Avaliação das questões éticas e sociais da eletrocardiografia transtelefônica (TTEGG) no Chile

Eugenia Lamas Silvia Miguel Holger Muehlan Silke Schmidt Rodrigo A. Salinas About the authors

Abstracts

The aim of this study was to focus on the ethical and social issues derived from the implementation of transtelephonic electrocardiography (TTECG) in the public healthcare sector in Chile, studying patients and healthcare providers' acceptance and expectations concerning: (a) TTECG effectiveness and safety; and (b) data protection issues, such as confidentiality, privacy and security. For this purpose, we developed two psychosocial surveys; the first was addressed to patients receiving transtelephonic electrocardiogram (either in the emergency services of hospitals or in distant primary care services) and the second one aimed at healthcare providers involved in either administering and/or interpreting it. Results included: (a) major acceptability of TTECG in terms of safety and security; (b) privacy and confidentiality of the patients were considered to be well protected; and (c) the patient-doctor relationship was not affected by this device.

Electrocadiography; Telemedicine; Patient Acceptance of Health Care; Ethics


El objetivo de este estudio fue centrarse en los asuntos éticos y sociales, derivados de la aplicación de la tele-electrocardiografía (TTECG), en el sector público de salud en Chile, estudiando la aceptación y expectativas de pacientes y proveedores de servicios de salud en relación con: (a) eficacia y seguridad de la TTECG; y (b) cuestiones relacionadas con la protección de datos, tales como la confidencialidad, privacidad y seguridad. Para este fin, aplicamos dos encuestas psicosociales; la primera fue dirigida a los pacientes que reciben TTECG (ya sea en los servicios de urgencias de los hospitales, o en servicios de atención primaria alejados) y la segunda dirigida a los profesionales de la salud dedicados a la aplicación y/o interpretación. Los resultados fueron los siguientes: (a) gran aceptabilidad de TTECG en términos de seguridad y protección; (b) se considera que la privacidad y confidencialidad de los pacientes están protegidos; y (c) la relación entre los pacientes y el médico no se considera afectada por este dispositivo.
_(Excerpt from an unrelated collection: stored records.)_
(* ===== verification/Prelude.v ===== *)
(** * A verification of highperformance_webserver

    The repository is the core of a reactor network library in the style of
    muduo (one event loop per thread, epoll, non-blocking TCP) with an
    asynchronous logging system.  This library models its classes one file at a
    time and proves what makes each of them correct, or says precisely where it
    is not.

    ** The program

    [TcpServer] owns an [Acceptor] on its base loop and an [EventLoopThreadPool].
    A readable listening socket makes [Acceptor::handleRead] accept a connection
    and call [TcpServer::newConnection], which picks a loop from the pool, makes a
    [TcpConnection] and hands [connectEstablished] to that loop.  An [EventLoop]
    asks its [EpollPoller] for active [Channel]s, lets each dispatch its events,
    then runs the functors other threads queued.  A [TcpConnection] reads into
    and writes out of a [Buffer], switching its channel's events, and reports to
    the callbacks of the user and of the server, which takes the connection out
    of its map and hands [connectDestroyed] to the loop.  A [TimerQueue] is a
    channel on a timerfd.  Log statements build lines in a [LogStream], and
    [AsyncLogging] carries them from the threads that log to the thread that
    writes a [LogFile].

    ** The files

    - [Prelude]: bytes, machine integers, the type [outcome] of operations that
      return or lose the process (with the reason, [fault]), segments of lists
      addressed by offsets, folds of fallible operations, tactics and hints.
    - [StdSet]: std::set over a class of strict total orders.  [Format]: the
      decimal conversions of printf and gmtime_r's calendar.
    - [StringPiece]: include/StringPiece.h, as a pointer into the characters behind
      it and an int length.
    - [TimeStamp]: include/TimeStamp.h, src/TimeStamp.cc.
    - [Buffer]: include/Buffer.h, src/Buffer.cpp.  State: the record [Buffer].
      Specification: a queue of bytes.
    - [Channel]: include/Channel.h, src/Channel.cc (data and event dispatch,
      against the class [ChannelStore] of stores that hold channel objects).
    - [Poller]: include/Poller.h, include/EpollPoller.h and their sources, and the
      operations of [Channel] that reach the poller.  State: the record
      [Reactor], over any kernel with the class [EpollKernel].
    - [EventLoop]: include/EventLoop.h, src/EventLoop.cc, as functions per method
      and as a step relation of the threads.
    - [TimerQueue]: Timer, TimerId and TimerQueue, over a heap of timers.
    - [LoopObject]: the constructor and the destructor of EventLoop with the members
      they build and destroy (poller, timer queue, wakeup channel, the registry of
      one loop per thread), and the members that forward to them.
    - [TcpConnection]: include/TcpConnection.h, src/TcpConnection.cc, against the
      class [EventSource] (what a connection needs of its channel), of which the
      reactor of [Poller] is an instance.
    - [LogStream], [Logging], [AsyncLogging], [LogFile]: the logging system, class by
      class.  [LogPipeline]: its composition, from a statement on any thread to the files.
      [AsyncOwner]: start, stop and the destructor of AsyncLogging, with its [Thread].
    - [Sockets]: Endian, InetAddress and the deciding parts of SocketOops, with an address
      as its members.  [Socket]: the socket calls of SocketOops and the class Socket, over
      any kernel with the class [SocketKernel].  [SockAddr]: the same addresses as bytes in
      memory, some of them indeterminate, reached through the pointer casts.
    - [Thread]: Thread and CurrentThread.  [EventLoopThread]: the handshake of
      startLoop, threadFunc and the destructor, a step relation over the loop of
      [EventLoop].
    - [Acceptor], [EventLoopThreadPool], [TcpServer]: the server side.
    - [ConnEffects], [ServerLoops], [ServerInv], [ServerOps], [ServerSafe],
      [ServerDispatch], [ServerRuns]: the composition.  A [TcpServer], its own loop and
      the loops of its threads, each with one reactor, which carries the loop's channels
      and those of the connections given to it, and one queue of functors.  Each
      connection is run on its loop's reactor by the functions of [TcpConnection], the
      dispatch is that of [Channel], and what a thread hands to another loop
      (connectEstablished, removeConnectionInLoop, connectDestroyed, the calls of other
      threads) goes through that loop's queue.  [ServerLoops] has the state and the
      steps, [ServerInv] the invariant, [ServerOps] that an operation of a connection
      keeps it, [ServerSafe] and [ServerDispatch] that every step does, [ServerRuns] the
      theorems about whole runs.  [ServerEnd]: ~TcpServer on such a state.
    - [ServerFds]: the [Acceptor] and the server on its loops over one table of open
      descriptors.  An accept is both a step of Acceptor::handleRead and, with the
      descriptor it gives to its callback, the dispatch that runs newConnection; the end
      of a connection closes its descriptor.

    A definition carries the name of the method it models; the comment before it
    says what the code does where that is not the name.  A method that may lose
    the process returns an [outcome]; LOG_FATAL is [FAbort].  Objects that are
    shared or deleted live in stores, by address, so that a use after a delete is
    [FUseAfterFree].

    ** The theorems

    - The whole server, with any number of threads: [ServerRuns.server_safe] (no step
      of a run uses a destroyed object, although some functors hold only a this
      pointer, provided the callers keep a discipline that the theorem states and that
      the Examples after it break), [loops_confined] (a thread changes of another loop only
      its queue, and the map only on the server's loop), [map_is_open_connections] (the
      server's map is the set of its open connections, and of those whose removal is
      queued), [new_connections_start] and [closed_connections_go] (a pass over the
      queues establishes every new connection and lets go of every closed one);
      [ServerEnd.server_destruction] (what ~TcpServer leaves, when its loop is quiet:
      which connections it tells, and which a delayed close still reaches).
      [ServerFds.process_refines] discharges what these theorems ask of accept(2) from
      what the kernel promises, up to an accept error on which the code aborts, and
      [descriptors_owned] says who owns and closes each
      open descriptor.  The
      invariant of a connection is proved against an interface, [EventSourceLaws]; a
      second instance of it, [framed_laws], turns each of those proofs into one that the
      connection touches no channel but its own.
    - One connection: [TcpConnection.stream_delivery] (no byte lost, duplicated
      or reordered between the caller and the kernel, under any sequence of
      events and calls), [lifecycle] (the order of the callbacks),
      [sendInLoop_spec] and [output_drains] (partial writes and half-close).  Also
      there: [shutdown_spec], [foreign_send_Buffer_loses], and [connection_teardown]
      (nothing points to a destroyed channel: the composition with [Poller]).
    - The loop: [EventLoop.no_lost_wakeup] (with the one case that waits for the
      poll's timeout) and [functors_fifo] over every interleaving, [loop_round_runs_pending] of the round as a function, and
      [round_refines], which relates the two.  [LoopObject.loop_lifecycle]: from
      construction to destruction, with the timer calls of the loop's own thread and
      channels in between, nothing is leaked or left registered, and the thread may
      have another loop; a failed timerfd_create or eventfd is fatal.
    - The loop's thread: [EventLoopThread.startLoop_returns] (the owner gets the loop
      after a bounded number of steps of each party), [dtor_joins] (when the
      destructor's join ends, and when it cannot) and [dtor_races] (runs in which it
      hangs, or uses the loop after its end).
    - Channels and epoll: [Poller.protocol_safe], [update_follows];
      [Channel.handleEvent_dispatch].
    - Buffers: [Buffer.run_refines_queue], and the exact conditions of
      [append_spec] and [readFd_spec].
    - Timers: [TimerQueue.timers_memory_safe] for any use from any thread, with
      callbacks that add and cancel, but for addTimer's late read and the Timers
      still queued at the end; [handleRead_complete], [getExpired_partition], [batch_cancel] and the missed alarm of
      [cancel_strands_later_timers].  The clock: [TimeStamp.now_order].
    - Logging: [LogStream.convert_spec] and [stream_refines], [Logging.log_spec],
      [LogFile.size_never_rolls], and the composition over every interleaving:
      [LogPipeline.log_reaches_files] (the files and the buffers hold the lines given to
      append, nothing faults, all that was written is flushed) and
      [statements_reach_files] (a round puts every statement's line in the files).
      [AsyncOwner.stop_returns]: whatever calls the owner makes; those that end the
      process are exactly the ones out of turn, and otherwise stop and the destructor
      return after at most three steps of the logging thread, which does not outlive
      the object.
    - Addresses: [SockAddr.address_roundtrip] (what an InetAddress is made of reads back
      from its bytes, through the casts), and [members_are_view] in the same file, which
      justifies the members of [Sockets] and [Socket].
    - The server's parts: [Acceptor.handleRead_spec] (each answer of accept); in
      their files [TcpServer.server_tracks_connections] and
      [EventLoopThreadPool.round_robin].
    - Text: [StringPiece.comparisons_spec] (the comparisons are those of the
      lexicographic order).

    Each theorem with hypotheses is followed by a witness that applies it to a
    concrete state.

    ** Integers, fuel and bounds

    Sizes are size_t (arithmetic modulo 2^64, made exact by the invariants);
    TimeStamp's member is an int ([wrapS 32]); a double is its binary64 value, in
    [spec_float].  Signed overflow is the fault [FIntOverflow].  Two loops of the
    program have no structural measure.  LogStream's convert runs on
    [convert_fuel] = 20 rounds: a 64-bit number has at most 20 digits, and
    [convert_spec] proves the text complete.  AppendFile::append retries until
    fwrite has taken the line; [LogFile.AppendFile_append_spec] proves that it stops on
    enough fuel, for any fwrite that makes progress or reports an error, and
    [log_reaches_files] that every round of the logging thread returns.  The
    event loop's own loop is a step relation, without a bound.

    ** What stands outside

    The kernel and the C library are parameters or arguments: what write(2),
    readv(2), accept(2), epoll_wait(2), fwrite and the clocks answer, with the
    documented behaviour a theorem needs as its hypothesis or as the laws of a
    class ([EpollKernel], with an instance).  accept(2) and open(2) may fail in any
    way; epoll_ctl(2) fails on a descriptor that is registered or cannot be, and the
    laws leave out a kernel without memory for another watch; write(2) answers EPIPE
    after SHUT_WR, as it does in a process that ignores SIGPIPE, which the program
    does not arrange.  User callbacks are known by the calls they make back into the
    object they are called by.  Critical sections are atomic steps; unsynchronised
    reads, such as that of state_ from another thread, are atomic too, so the C++
    data races themselves are not modelled.

    Not modelled: DefaultPoller (its one function returns no value; the poller is
    taken to be the EpollPoller), the headers that only name types (Callbacks,
    Noncopyable), and the log statements inside the other classes, which are taken to
    return (LOG_FATAL aborts).  Where the code reads errno after one, the errno it
    leaves is an input of the step ([TcpConnection.WriteError], [Acceptor.handleRead]),
    and the one of readTimerfd, undefined at the level DEBUG, is part of
    [TimerQueue.handleRead].

    In the composition a step of a loop is the dispatch of one channel or the run of
    one functor.  A call from another thread is one step ([WCall]) or its store and its
    queueing apart ([WStore], [WPost]), with anything in between.  The theorems about
    runs ask of the callers what [ServerLoops.legal_step] states: reading is not started
    from another thread, nothing that only knows the this pointer is queued for a
    connection the loop has closed, and no store of kDisconnecting follows the loop's
    close.  The code enforces none of this, and the Examples
    [ServerRuns.foreign_stopRead_dangles], [late_stopRead_registers], [late_send_dangles],
    [foreign_startRead_closes_twice] and [late_store_closes_twice] show what follows
    otherwise.  A user callback that calls another connection in the middle of an
    operation is not a step of it.  What can go wrong after ~TcpServer are the Examples
    [TcpConnection.server_gone_close], [ServerEnd.close_after_server] and
    [ServerEnd.delayed_close_after_server]. *)

From stdpp Require Export base list numbers option strings gmap.
From Stdlib Require Export ZArith Lia.
From Stdlib Require Export Ascii.
From Stdlib Require String.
Electrocardiografía; Telemedicina; Aceptación de la Atención de Salud; Ética


O objetivo do presente estudo foi concentrar-se sobre as questões éticas e sociais decorrentes da implementação da eletrocardiografia transtelefônica (TTECG) no sector público da saúde no Chile, estudando a aceitação de pacientes e prestadores de cuidados de saúde e suas expectativas relativas a: (a) eficácia e segurança da TTECG; e (b) questões relacionadas com a proteção de dados, tais como a confidencialidade, privacidade e segurança. Para esse efeito, desenvolvemos dois questionários psicossociais; o primeiro foi dirigido a pacientes recebendo TTECG (quer em serviços de emergência de hospitais ou no distante atendimento primário), e o segundo foi destinado a prestadores de cuidados de saúde envolvidos em qualquer administração ou interpretando-a. Os resultados foram: (a) grande aceitabilidade das TTECG em termos de segurança; (b) a privacidade e a confidencialidade dos pacientes foram consideradas como bem protegidas; e (c) a relação médico-paciente não foi afetada por esse dispositivo.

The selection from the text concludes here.